The second technology being honored was developed from an experiment at NASA’s Ames Research Center in California's Silicon Valley to explore the potential of algae as a recycling agent for long duration space travel.

image of food supplements Image left: Shown here is the Skylab food heating and serving tray with food, drink, and utensils. While this represented a great improvement over the food served on earlier space flights, NASA researchers still had plenty of room for progress.

This research evolved into a method for manufacturing an algae-based food supplement that provides nutrients beneficial to mental and visual development in premature infants. Martek Biosciences Corporation, in Columbia, Md., manufactures this supplement, a polyunsaturated fatty acid known as DHA (docosahexaenoic acid). Infants acquire DHA initially in utero during pregnancy, and then from their diets via their mothers' milk. DHA dietary supplementation may be particularly important for premature and low birth weight infants. Martek’s DHA supplement can be found in more than 90 percent of the infant formulas sold in the United States, as well as those sold in more than 65 other countries. With such widespread use, the company estimates that more than 24 million babies worldwide have consumed its nutritional additives. The technology was also featured in Spinoff 2008:

http://www.sti.nasa.gov/tto/Spinoff2008/ch_8.html

"NASA appreciates and values the long history of cooperation with the Space Foundation and the Space Technology Hall of Fame,” said Doug Comstock, director of NASA’s Innovative Partnerships Program. “Honoring the best of the best by induction into the Space Technology Hall of Fame is well-deserved recognition for these great examples of how space technology makes important contributions to the lives of people in the U.S. and around the world."

The technologies being recognized by the Space Technology Hall of Fame are outstanding representatives of more than 1,600 NASA-derived technologies being put to work beyond their initial purpose in aeronautics and space exploration, for economic development and public benefit.

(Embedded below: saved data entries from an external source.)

(** * mnexec: the Mininet execution utility, modelled and checked

    The program is a straight-line sequence of system and C library calls
    whose results decide which branch is taken.  It is embedded as a
    program tree: every call is a node whose continuation receives the
    value the operating system returned.  A run is obtained by giving the
    tree a handler (an operating system with a state of its own); the
    sequence of calls with their results is the trace of the run. *)

From Stdlib Require Import ZArith String Ascii List Lia Bool.
From Stdlib Require Import DecimalString DecimalZ.
Import ListNotations.

Local Open Scope string_scope.
Local Open Scope Z_scope.

Set Implicit Arguments.

(** ** Constants of the system headers *)

(** <linux/sched.h> *)
Definition CLONE_NEWNS  : Z := 0x00020000.
Definition CLONE_NEWUTS : Z := 0x04000000.
Definition CLONE_NEWPID : Z := 0x20000000.
Definition CLONE_NEWNET : Z := 0x40000000.

(** <sys/mount.h> *)
Definition MS_NOSUID  : Z := 2.
Definition MS_NODEV   : Z := 4.
Definition MS_NOEXEC  : Z := 8.
Definition MS_REC     : Z := 16384.
Definition MS_PRIVATE : Z := 262144.
Definition MS_MGC_VAL : Z := 0xC0ED0000.

(** <sched.h>, <fcntl.h>, <limits.h> *)
Definition SCHED_RR : Z := 2.
Definition O_RDONLY : Z := 0.
Definition PATH_MAX : nat := 4096.

(** #define VERSION "(devel)" *)
Definition VERSION : string := "(devel)".

(** ** Text helpers of the C library *)

Definition nl : string := String "010" "".

(** printf's [%d]: an optional minus sign and the decimal digits. *)
Definition fmt_d (z : Z) : string := NilZero.string_of_int (Z.to_int z).

(** [snprintf(buf, size, ...)] keeps at most [size - 1] characters. *)
Definition snprintf (size : nat) (s : string) : string :=
  substring 0 (size - 1) s.

(** [isalnum] in the C locale. *)
Definition isalnum (c : ascii) : bool :=
  let n := nat_of_ascii c in
  ((48 <=? n) && (n <=? 57) || (65 <=? n) && (n <=? 90)
   || (97 <=? n) && (n <=? 122))%nat.

(** ** System calls, events and program trees *)

(** How a process ends. *)
Inductive outcome : Type :=
| Exited (status : Z)                          (* exit(status), return from main *)
| Execed (file : string) (argv : list string)  (* image replaced by execvp *)
| Aborted                                      (* a failed assert *)
| Undefined.                                   (* a null pointer read by the C library *)

(** The calls the program makes, indexed by the type of what they give
    back.  A pointer that may be NULL is an [option]. *)
Inductive syscall : Type -> Type :=
| Getpid : syscall Z
| Getpgrp : syscall Z
| Getdtablesize : syscall Z
| Close (fd : Z) : syscall Z
| Get_current_dir_name : syscall (option string)
| Stat (path : string) : syscall (option (Z * Z))
    (* Some (st_dev, st_ino) when stat returns 0 *)
| Open (path : string) (oflag : Z) : syscall Z
| Setns (fd nstype : Z) : syscall Z
| Chroot (path : string) : syscall Z
| Chdir (path : option string) : syscall Z
| Unshare (flags : Z) : syscall Z
| Setsid : syscall Z
| Setpgid (pid pgid : Z) : syscall Z
| Fork : syscall Z
| Wait : syscall (Z * Z)                      (* return value, status *)
| Fopen (path mode : string) : syscall (option Z)
| Fprintf (f : Z) (s : string) : syscall Z
| Fclose (f : Z) : syscall Z
| Printf (s : string) : syscall Z             (* to stdout *)
| Fflush_stdout : syscall Z
| Eprintf (s : string) : syscall Z            (* fprintf(stderr, ...) *)
| Perror (s : option string) : syscall unit
| Mount (source target : string) (fstype : option string) (flags : Z)
        (data : option string) : syscall Z
| Sched_setscheduler (pid policy prio : Z) : syscall Z
| Execvp (file : string) (argv : list string) : syscall (option Z).
    (* None: the image was replaced; Some r: execvp returned r *)

(** A call together with its result. *)
Inductive event : Type :=
| EGetpid (r : Z)
| EGetpgrp (r : Z)
| EGetdtablesize (r : Z)
| EClose (fd : Z) (r : Z)
| EGet_current_dir_name (r : option string)
| EStat (path : string) (r : option (Z * Z))
| EOpen (path : string) (oflag : Z) (r : Z)
| ESetns (fd nstype : Z) (r : Z)
| EChroot (path : string) (r : Z)
| EChdir (path : option string) (r : Z)
| EUnshare (flags : Z) (r : Z)
| ESetsid (r : Z)
| ESetpgid (pid pgid : Z) (r : Z)
| EFork (r : Z)
| EWait (r : Z * Z)
| EFopen (path mode : string) (r : option Z)
| EFprintf (f : Z) (s : string) (r : Z)
| EFclose (f : Z) (r : Z)
| EPrintf (s : string) (r : Z)
| EFflush_stdout (r : Z)
| EEprintf (s : string) (r : Z)
| EPerror (s : option string) (r : unit)
| EMount (source target : string) (fstype : option string) (flags : Z)
         (data : option string) (r : Z)
| ESched_setscheduler (pid policy prio : Z) (r : Z)
| EExecvp (file : string) (argv : list string) (r : option Z).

NASA's Innovative Partnership Program works to transfer NASA technologies for public benefit and documents some top examples in NASA’s Spinoff publication each year. The program, managed at NASA Headquarters in Washington, also provides needed technology and capabilities for NASA’s mission directorates, programs and projects through investments and partnerships with industry, academia, government agencies and national laboratories. There are Innovative Partnership Program offices at each of NASA’s ten field centers that facilitate partnerships for technology development and transfer.